Kişinin; dini, siyasi, ahlaki ve benzeri nedenlerle askerlik hizmetini - silah tutmayı veya ordu içinde hizmet vermeyi, hizmet vermeye devam etmeyi - reddetmesi şeklinde tanımlanabilecek zorunlu askerlik hizmetine karşı vicdani ret kavramı, modernleşmenin ürünü olan Batı kaynaklı kavramlardandır. Modern devlet kendini koruyabilmek, güvenliğini sağlayabilmek amacıyla zorunlu askerlik sistemini tesis etmek gerekliliğini duymuştur. Ancak, bünyesinde itaati taşıyan iktidar ilişkisi beraberinde itaatsizliği getirdiği içindir ki, zorunlu askerlik hizmetinin tesisi vicdani ret kavramını da ortaya çıkarmıştır. İtaatsizliğin; sivil itaatsizlik, direnme hakkı, pasifizm gibi farklı biçimleri sözkonusudur ve vicdani ret de bu kavramlarla az ya da çok bağlantısı kurulabilecek bir kavramdır.

Güvenlik/özgürlük algılamasında devletleri en fazla meşgul eden konular arasında bulunan vicdani reddin, gelişim sürecini bu algılama ekseninde gerçekleştirdiği söylenebilir. Bu doğrultuda, vicdani reddin tanınması uzunca bir süre sadece, mensubu oldukları dini inanış nedeniyle askerlik yapmalarının mümkün olmadığını bildiren kişiler ile sınırlı tutulmuştur. Böyle bir tanıma devletleri nispeten az korkutmaktadır, çünkü bu kişiler devletin otoritesine açık bir karşı çıkış sergilemezler, onları bu şekilde davranmaya iten dini inanışlarıdır. Oysa, politik fikirler nedeniyle askerlik hizmetini reddetmek doğrudan siyasi iktidarın faaliyetlerini, kimi zaman kendisini sorgulamaktır. İşte bu nedenle, vicdani reddin ilk defa ciddi bir politik mesele haline geldiği dönem olan 1. Dünya Savaşı dönüm noktasıdır. Bu dönem savaşmayı reddeden çok sayıda insan olmuştur; fakat genel olarak, vicdani reddin tekil bir eylem olmaktan çıkıp geniş halk yığınlarını

(9)

etkilemeye başlaması ve vicdani redde ilişkin yasal düzenlemelerin hayata geçirilmesi için 2. Dünya Savaşı sonrasını, hatta 60’lı yılları beklemek gerekmiştir.
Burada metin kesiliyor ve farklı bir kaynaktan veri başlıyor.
(** * OSM building fetcher: a shallow embedding of [osm_building_fetcher.py]

    The development follows the Python module function by function:
    [_normalize_height] (with its inner [_clean]), [_format_address],
    [_ensure_closed_ring], [_build_czml_document] and the two loops of
    [fetch_osm_buildings] that index the Overpass elements and assemble the
    building records.

    Conventions of the embedding:
    - a Python [str] is a [string]; the only characters the code inspects are
      ASCII ('+', '-', '.', '0'..'9'), so a string is read as its UTF-8 bytes;
    - a Python [float] is a binary64 value ([PrimFloat.float]);
    - [Optional[T]] is [option T], [None] is [None];
    - [Dict[str, str]] (the tags) and [Dict[int, ...]] used only for lookups
      (the node index) are [gmap]s; the dictionary of buildings, whose
      iteration order decides the order of the results, is an
      insertion-ordered association list;
    - an exception is a value of [sum]. *)

From Stdlib Require Import ZArith Ascii String PrimFloat SpecFloat FloatOps.
From Stdlib Require Import DecimalString.
From Stdlib Require DecimalPos DecimalZ FloatAxioms.
From stdpp Require Import gmap strings list.

Local Open Scope Z_scope.
Local Open Scope string_scope.

(** [simpl] may unfold string concatenation when its first argument starts
    with a constructor. *)
Local Arguments String.append !s1 s2 / : simpl nomatch.
(** Where the resolved link came from: the slice after the resolution. *)
Lemma resolveLink_found (link : LinkSpec) (w w1 : World) (e : KernelLink) :
  resolveLink link w = (w1, Ok (Some e)) -> FindLink (snapshot w1) (SpecName link) = Some e.
Proof.
  assert (Hc : forall w0 w2, createLink link w0 = (w2, Ok (Some e)) ->
                 FindLink (snapshot w2) (SpecName link) = Some e).
  { intros w0 w2 E. unfold createLink in E.
    destruct (negb (Logical link)); [discriminate|].
    destruct (negb _); [discriminate|].
    apply bind_ok in E. destruct E as [w3 [u [_ E]]].
    apply bind_ok in E. destruct E as [w4 [ls [Er E]]].
    unfold refreshLinks, linkList, call in Er. cbn in Er.
    destruct (fault w3 CallLinkList); inversion Er; subst.
    destruct (FindLink (kernelLinks w3) (SpecName link)) eqn:Hf; inversion E; subst.
    exact Hf. }
  intros E. destruct (FindLink (snapshot w) (SpecName link)) as [e0|] eqn:Hf.
  - destruct (Logical link) eqn:Hl.
    + destruct (Info e0) as [kind|] eqn:Hi.
      * rewrite (resolveLink_logical link w e0 kind Hf Hl Hi) in E.
        destruct (_ || _).
        -- apply bind_ok in E. destruct E as [w2 [u [_ E]]]. eapply Hc; eauto.
        -- inversion E; subst. exact Hf.
      * rewrite (resolveLink_noinfo link w e0 Hf Hl Hi) in E. discriminate.
    + rewrite (resolveLink_physical link w e0 Hf Hl) in E. inversion E; subst. exact Hf.
  - rewrite (resolveLink_absent link w Hf) in E. eapply Hc; eauto.
Qed.

Lemma FindLink_keys (l1 l2 : list KernelLink) (name : string) :
  map linkKey l1 = map linkKey l2 -> FindLink l1 name <> None -> FindLink l2 name <> None.
Proof.
  revert l2. induction l1 as [|a l1 IH]; intros [|b l2] Hk Hf; cbn in *;
    try discriminate; try contradiction.
  assert (Hab : linkKey a = linkKey b) by congruence.
  assert (Hk' : map linkKey l1 = map linkKey l2) by congruence.
  unfold linkKey in Hab. assert (Hn : Name a = Name b) by congruence. rewrite <- Hn.
  destruct (String.eqb (Name a) name); [discriminate|]. exact (IH l2 Hk' Hf).
Qed.

Lemma setFirstMTU_find (name : string) (mtu : Z) (ls : list KernelLink) :
  FindLink ls name <> None ->
  exists x, FindLink (setFirstMTU name mtu ls) name = Some x /\ MTU x = mtu.
Proof.
  induction ls as [|l ls IH]; cbn; intros Hf; [contradiction|].
  destruct (String.eqb (Name l) name) eqn:Hn.
  - cbn. rewrite Hn. eauto.
  - cbn. rewrite Hn. exact (IH Hf).
Qed.

Lemma linkSetMTU_facts (index mtu : Z) (w w' : World) (r : Result unit) :
  linkSetMTU index mtu w = (w', r) ->
  trace w' = trace w ++ [CallLinkSetMTU index mtu] /\ snapshot w' = snapshot w.
Proof.
  unfold linkSetMTU, call, modifyLink. cbn.
  destruct (fault w _); [intros E; inversion E; subst; auto|].
  destruct (find _ _); intros E; inversion E; subst; auto.
Qed.

End MTULemmas.
Lemma fwd_trace_no_raise layers d top_k :
  wf_model layers d ->
  forall fuel layer neuron depth,
    valid_neuron layers layer neuron ->
    no_raise (Fwd.trace_from_neuron layers top_k fuel layer neuron depth).
Proof.
  intros Hwf. induction fuel as [|fuel IH]; intros layer neuron depth Hv;
    rewrite fwd_trace_unfold;
    destruct ((depth =? 0) || (layer >=? len layers - 1));
    try apply no_raise_ret; [by intros e|].
  apply bindM_no_raise; [|intros; apply no_raise_ret].
  unfold Fwd.candidates.
  destruct (valid_neuron_connections _ _ _ _ Hwf Hv) as (wi & wo & -> & Hwi & Hwo).
  destruct Hv as (b & Hl & _). simpl.
  apply for_each_no_raise. intros s ch Hch.
  apply kept_channels_in_range in Hch. rewrite Hwo in Hch.
  apply for_each_no_raise. intros s' next Hnext.
  apply elem_of_range in Hnext.
  destruct (readers_valid layers d next (channel_id ch) top_k Hwf)
    as (rs & -> & Hrs); [unfold in_range, len in *; lia|done|].
  simpl. apply for_each_no_raise. intros s'' r Hr.
  rewrite Forall_forall in Hrs.
  apply bindM_no_raise; [by apply IH, Hrs|]. intros; apply no_raise_ret.
Qed.

Lemma bwd_trace_no_raise layers d top_k :
  wf_model layers d ->
  forall fuel layer neuron depth,
    valid_neuron layers layer neuron ->
    no_raise (Bwd.trace_from_neuron layers top_k fuel layer neuron depth).
Proof.
  intros Hwf. induction fuel as [|fuel IH]; intros layer neuron depth Hv;
    rewrite bwd_trace_unfold;
    destruct ((depth =? 0) || (layer <=? 0));
    try apply no_raise_ret; [by intros e|].
  apply bindM_no_raise; [|intros; apply no_raise_ret].
  unfold Bwd.candidates.
  destruct (valid_neuron_connections _ _ _ _ Hwf Hv) as (wi & wo & -> & Hwi & Hwo).
  destruct Hv as (b & Hl & Hb & _). apply lookup_lt_Some in Hb. simpl.
  apply for_each_no_raise. intros s ch Hch.
  apply kept_channels_in_range in Hch. rewrite Hwi in Hch.
  apply for_each_no_raise. intros s' prev Hprev.
  apply elem_of_range_down in Hprev.
  destruct (writers_valid layers d prev (channel_id ch) top_k Hwf)
    as (ws & -> & Hws); [unfold in_range; lia|done|].
  simpl. apply for_each_no_raise. intros s'' w Hw.
  rewrite Forall_forall in Hws.
  apply bindM_no_raise; [by apply IH, Hws|]. intros; apply no_raise_ret.
Qed.

Lemma fwd_trace_returns layers d layer neuron depth top_k :
  wf_model layers d -> valid_neuron layers layer neuron ->
  exists res,
    Fwd.trace_circuit_forward layers layer neuron depth top_k = Some (Ok res).
Proof.
  intros Hwf Hv. apply no_raise_is_Some_Ok.
  - unfold Fwd.trace_circuit_forward.
    apply bindM_no_raise; [by eapply fwd_trace_no_raise|].
    intros; apply no_raise_ret.
  - unfold Fwd.trace_circuit_forward. apply bindM_is_Some; [|intros; by eexists].
    by apply (fwd_budget_enough layers top_k (Fwd.budget layers layer)
                (Fwd.budget layers layer) layer neuron depth).
Qed.

Lemma bwd_trace_returns layers d layer neuron depth top_k :
  wf_model layers d -> valid_neuron layers layer neuron ->
  exists res,
    Bwd.trace_circuit_backward layers layer neuron depth top_k = Some (Ok res).
Proof.
  intros Hwf Hv. apply no_raise_is_Some_Ok.
  - unfold Bwd.trace_circuit_backward.
    apply bindM_no_raise; [by eapply bwd_trace_no_raise|].
    intros; apply no_raise_ret.
  - unfold Bwd.trace_circuit_backward. apply bindM_is_Some; [|intros; by eexists].
    by apply (bwd_budget_enough layers top_k (Bwd.budget layer)
                (Bwd.budget layer) layer neuron depth).
Qed.

(** ** Query service *)

Lemma in_range_dec n i : {in_range n i} + {~ in_range n i}.
Proof.
  unfold in_range.
  destruct (Z_le_dec 0 i); [|right; lia].
  destruct (Z_lt_dec i (Z.of_nat n)); [left; lia|right; lia].
Qed.

Lemma neuron_handler_bad_layer fwd bwd layers layer neuron depth top_k :
  ~ in_range (length layers) layer ->
  neuron_handler fwd bwd layers layer neuron depth top_k =
    Some (Raise (HTTPException 400 (layer_range_detail (len layers)))).
Proof.
  intros H. unfold neuron_handler, in_range, len in *.
  destruct (Z.ltb_spec layer 0); [done|].
  destruct (Z.geb_spec layer (Z.of_nat (length layers))); [done|lia].
Qed.

Lemma neuron_handler_layer_ok fwd bwd layers layer neuron depth top_k b :
  0 <= layer -> layers !! Z.to_nat layer = Some b ->
  neuron_handler fwd bwd layers layer neuron depth top_k =
    let mlp_size := Z.of_nat (nrows (weight (c_fc (mlp b)))) in
    if (neuron <? 0) || (neuron >=? mlp_size) then
      lift (Raise (HTTPException 400 (neuron_range_detail mlp_size)))
    else
      let+ tf := fwd layers layer neuron depth top_k in
      let+ tb := bwd layers layer neuron depth top_k in
      ret {| resp_layer := layer; resp_neuron := neuron;
             trace_forward := tf; trace_backward := tb |}.
Proof.
  intros Hl Hb. unfold neuron_handler.
  pose proof (lookup_lt_Some _ _ _ Hb) as Hlt. unfold len.
  destruct (Z.ltb_spec layer 0); [lia|].
  destruct (Z.geb_spec layer (Z.of_nat (length layers))); [lia|].
  simpl. by rewrite (getitem_nonneg _ _ _ Hl Hb).
Qed.

Lemma neuron_handler_bad_neuron fwd bwd layers layer neuron depth top_k b :
  0 <= layer -> layers !! Z.to_nat layer = Some b ->
  ~ in_range (nrows (weight (c_fc (mlp b)))) neuron ->
  neuron_handler fwd bwd layers layer neuron depth top_k =
    Some (Raise (HTTPException 400
      (neuron_range_detail (Z.of_nat (nrows (weight (c_fc (mlp b)))))))).
Proof.
  intros Hl Hb Hn. rewrite (neuron_handler_layer_ok _ _ _ _ _ _ _ b) by done.
  unfold in_range in Hn. cbv zeta.
  destruct (Z.ltb_spec neuron 0); [done|].
  destruct (Z.geb_spec neuron (Z.of_nat (nrows (weight (c_fc (mlp b))))));
    [done|lia].
Qed.

Lemma neuron_handler_valid fwd bwd layers layer neuron depth top_k :
  valid_neuron layers layer neuron ->
  neuron_handler fwd bwd layers layer neuron depth top_k =
    let+ tf := fwd layers layer neuron depth top_k in
    let+ tb := bwd layers layer neuron depth top_k in
    ret {| resp_layer := layer; resp_neuron := neuron;
           trace_forward := tf; trace_backward := tb |}.
Proof.
  intros (b & Hl & Hb & Hn).
  rewrite (neuron_handler_layer_ok _ _ _ _ _ _ _ b) by done.
  unfold in_range in Hn. cbv zeta.
  destruct (Z.ltb_spec neuron 0); [lia|].
  destruct (Z.geb_spec neuron (Z.of_nat (nrows (weight (c_fc (mlp b))))));
    [lia|done].
Qed.

Lemma neuron_handler_invalid fwd bwd layers layer neuron depth top_k :
  ~ valid_neuron layers layer neuron ->
  exists detail,
    neuron_handler fwd bwd layers layer neuron depth top_k =
      Some (Raise (HTTPException 400 detail)).
Proof.
  intros Hv. destruct (in_range_dec (length layers) layer) as [Hl|Hl].
  - destruct (in_range_lookup _ _ Hl) as [b Hb].
    eexists. apply (neuron_handler_bad_neuron _ _ _ _ _ _ _ b);
      [apply Hl|done|].
    intros Hn. apply Hv. exists b. split; [apply Hl|done].
  - eexists. by apply neuron_handler_bad_layer.
Qed.

(** C7. [get_neuron_connections] raises the client error 400, with the
    valid range in its message, exactly when the layer is outside
    [0, numLayers) or the neuron is outside [0, mlpSize(layer)); the error
    does not depend on the tracers, which are not called.  Otherwise, on a
    model of well-formed shapes, both tracers return and the response holds
    the layer, the neuron and their two results. *)
Theorem get_neuron_connections_checked
    (layers : layers_t) (d_model : nat) (layer neuron depth top_k : Z) :
  wf_model layers d_model ->
  (~ in_range (length layers) layer ->
   forall fwd bwd,
     neuron_handler fwd bwd layers layer neuron depth top_k =
       Some (Raise (HTTPException 400
         ("Layer must be between 0 and " +:+ pretty (len layers - 1))))) /\
  (forall b, 0 <= layer -> layers !! Z.to_nat layer = Some b ->
     ~ in_range (nrows (weight (c_fc (mlp b)))) neuron ->
     forall fwd bwd,
       neuron_handler fwd bwd layers layer neuron depth top_k =
         Some (Raise (HTTPException 400
           ("Neuron index must be between 0 and " +:+
            pretty (Z.of_nat (nrows (weight (c_fc (mlp b)))) - 1))))) /\
  (valid_neuron layers layer neuron ->
   exists tf tb,
     Fwd.trace_circuit_forward layers layer neuron depth top_k = Some (Ok tf) /\
     Bwd.trace_circuit_backward layers layer neuron depth top_k = Some (Ok tb) /\
     get_neuron_connections layers layer neuron depth top_k =
       Some (Ok {| resp_layer := layer; resp_neuron := neuron;
                   trace_forward := tf; trace_backward := tb |})) /\
  ((exists detail,
      get_neuron_connections layers layer neuron depth top_k =
        Some (Raise (HTTPException 400 detail)))
   <-> ~ valid_neuron layers layer neuron).
Proof.
  intros Hwf.
  assert (Hok : valid_neuron layers layer neuron ->
    exists tf tb,
     Fwd.trace_circuit_forward layers layer neuron depth top_k = Some (Ok tf) /\
     Bwd.trace_circuit_backward layers layer neuron depth top_k = Some (Ok tb) /\
     get_neuron_connections layers layer neuron depth top_k =
       Some (Ok {| resp_layer := layer; resp_neuron := neuron;
                   trace_forward := tf; trace_backward := tb |})).
  { intros Hv.
    destruct (fwd_trace_returns layers d_model layer neuron depth top_k Hwf Hv)
      as [tf Htf].
    destruct (bwd_trace_returns layers d_model layer neuron depth top_k Hwf Hv)
      as [tb Htb].
    exists tf, tb. split; [done|]. split; [done|].
    unfold get_neuron_connections. rewrite neuron_handler_valid by done.
    by rewrite Htf, Htb. }
  split; [intros; by apply neuron_handler_bad_layer|].
  split; [intros; by apply neuron_handler_bad_neuron|].
  split; [done|]. split.
  - intros [detail Hd] Hv. destruct (Hok Hv) as (tf & tb & _ & _ & H).
    congruence.
  - apply neuron_handler_invalid.
Qed.

Lemma get_neuron_connections_checked_witness :
  exists tf tb,
    Fwd.trace_circuit_forward model3 1 0 2 1 = Some (Ok tf) /\
    Bwd.trace_circuit_backward model3 1 0 2 1 = Some (Ok tb) /\
    get_neuron_connections model3 1 0 2 1 =
      Some (Ok {| resp_layer := 1; resp_neuron := 0;
                  trace_forward := tf; trace_backward := tb |}).
Proof.
  apply (get_neuron_connections_checked model3 2 1 0 2 1).
  - repeat constructor.
  - exists dense2. split; [lia|]. split; [reflexivity|].
    unfold in_range. simpl. lia.
Defined.

Lemma for_each_r_app {A S} (l1 l2 : list A) (s : S) body :
  for_each_r (l1 ++ l2) s body =
    let* s' := for_each_r l1 s body in for_each_r l2 s' body.
Proof.
  revert s. induction l1 as [|x l1 IH]; intros s; simpl; [done|].
  destruct (body s x) as [s'|e]; simpl; [apply IH|done].
Qed.

Lemma range_0_S n :
  range 0 (Z.of_nat (S n)) = range 0 (Z.of_nat n) ++ [Z.of_nat n].
Proof. unfold range. rewrite !Z.sub_0_r. by rewrite seqZ_S. Qed.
Vicdani ret pek çok Batı ülkesinde yasal düzenlemeye kavuştuktan sonra da, askerlik hizmetini yerine getirmeyi ret talebinde bulunan her kişinin talebi kabul görmemiştir. Aslına bakılırsa, önüne gelen bir vicdani ret talebini değerlendirmek ve gerekirse, vatandaşını askerlik hizmetinden azade kılmak durumunda olan devletin yaşadığı sıkınıtıyı anlamak mümkündür. Bir taraftan, kendisinden vatandaşının vicdani kanaatleri doğrultusunda hareket etmesini mümkün hale getirmesi, vicdan özgürlüğünü teminat alması beklenirken, diğer yandan, askerlik hizmetini reddeden kişinin samimi olmama ihtimali ile yüzleşmek de devlete düşecektir. Reddinde samimi olmasa da herkese bu hak tanınacak mıdır, samimiyet nasıl tespit edilecektir, herkese böyle bir hak tanınırsa güvenlik nasıl sağlanacaktır gibi sorular hakikaten cevaplanması kolay sorular değildir.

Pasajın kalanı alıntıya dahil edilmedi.